Estegano, do grego “steganós”, significa “oculto” ou “misterioso”. Esteganografia é a escrita em cifra (código), com caracteres convencionais (letras e/ou números) ou especiais (símbolos), de textos ocultos. Hoje ela passou a incluir a ocultação de mensagens em arquivos eletrônicos de som, imagem ou texto.

Arquivos digitais, de maneira geral, possuem áreas não utilizadas, ocupáveis por informação adicional. A mensagem esteganografada só pode ser lida por quem saiba onde ela está e conheça o código para decifrá-la. Um texto pode ser oculto, por exemplo, numa figura.
Uma importante aplicação moderna da esteganografia digital é como “marca d’água”, mensagem oculta de direitos autorais, usada juntamente com uma “impressão digital” do produto, número de série ou conjunto de caracteres que autentica uma cópia legítima. A falta da “impressão digital” aponta violação de direito autoral e a ausência da “marca d’água” comprova o fato.
No dinâmico mundo digital, já existem programas (“softwares”) comerciais para que leigos possam esteganografar textos. O usuário disponibiliza uma imagem com um texto codificado num “site”. Em seguida avisa os destinatários para que visitem o “site”. Através do mesmo aplicativo, os destinatários decodificam o texto escondido na figura. O software não deixa marcas das operações realizadas, desabilitando temporariamente o histórico do navegador e apagando os dados do cache quando o programa é fechado.
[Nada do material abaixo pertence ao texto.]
(* ===== verification/SingleFlightInv.v ===== *)
(** * SingleFlightInv: the goroutines in [Do] and their invariant
    ([src/singleflight/singlefilight.go])

    [step_thread] is [Do] as a goroutine runs it among others: a thread is
    at a line of the source ([pc]), and one step runs the statements up to
    the next point where other goroutines may run ([g.mu.Lock()], the end
    of a critical section, the call of the callback and its return,
    [c.wg.Done()], [c.wg.Wait()]).  A step that would block is not enabled.
    A system is a [Group], the heap of [call]s, the state of the callbacks
    and the threads; [step] is the interleaving of their steps and [run]
    follows a schedule.

    The systems reachable from [start] satisfy [inv]: the critical
    sections exclude each other and the mutex is held exactly when a
    thread is in one; a thread leads a call exactly when the registry maps
    its key to the call, and a call has one leader; a thread finds the
    call it refers to on the heap, with the wait-group counter its line
    expects; a counter that is not zero is one, and its leader is still
    before [c.wg.Done()].

    From [inv]: two callbacks are never in flight for one key
    ([sf_single_flight]); callers that return from one call return the
    same result ([sf_shared_result]); no internal error is reachable; a
    panic of a callback leaves its key registered for ever
    ([sf_panic_poisons]); when no callback panics or diverges, a system in
    which a caller has not returned can step ([sf_progress]) and every
    schedule has at most seven steps per caller ([sf_schedules_finite]);
    a caller that is not interrupted makes the steps of the sequential
    [Do] ([sf_Do_refines]), and a caller that arrives after a call for
    its key has returned runs its callback again
    ([sf_returned_call_runs_again]). *)

From Stdlib Require Import ZArith Lia.
From stdpp Require Import base tactics option list gmap strings relations.
From S2P Require Import Prelude GoStd SingleFlight.

Module singleflight_inv.
Import singleflight.

Section model.
Context {V W : Type}.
A esteganografia digital desperta tamanho interesse que já é objeto de “workshops” internacionais sobre “ocultação de informação”. A comunidade interessada (empresas, governos e universidades) realizará seu quinto encontro anual em Noordwijkerhout, Holanda (de 7 a 9 de outubro de 2002). Nesse meio, é de interesse a ocultação da informação ou, ao reverso, como neutralizar essa possibilidade. Muito do desenvolvimento da esteganografia digital aconteceu em função da necessidade de proteção da propriedade intelectual.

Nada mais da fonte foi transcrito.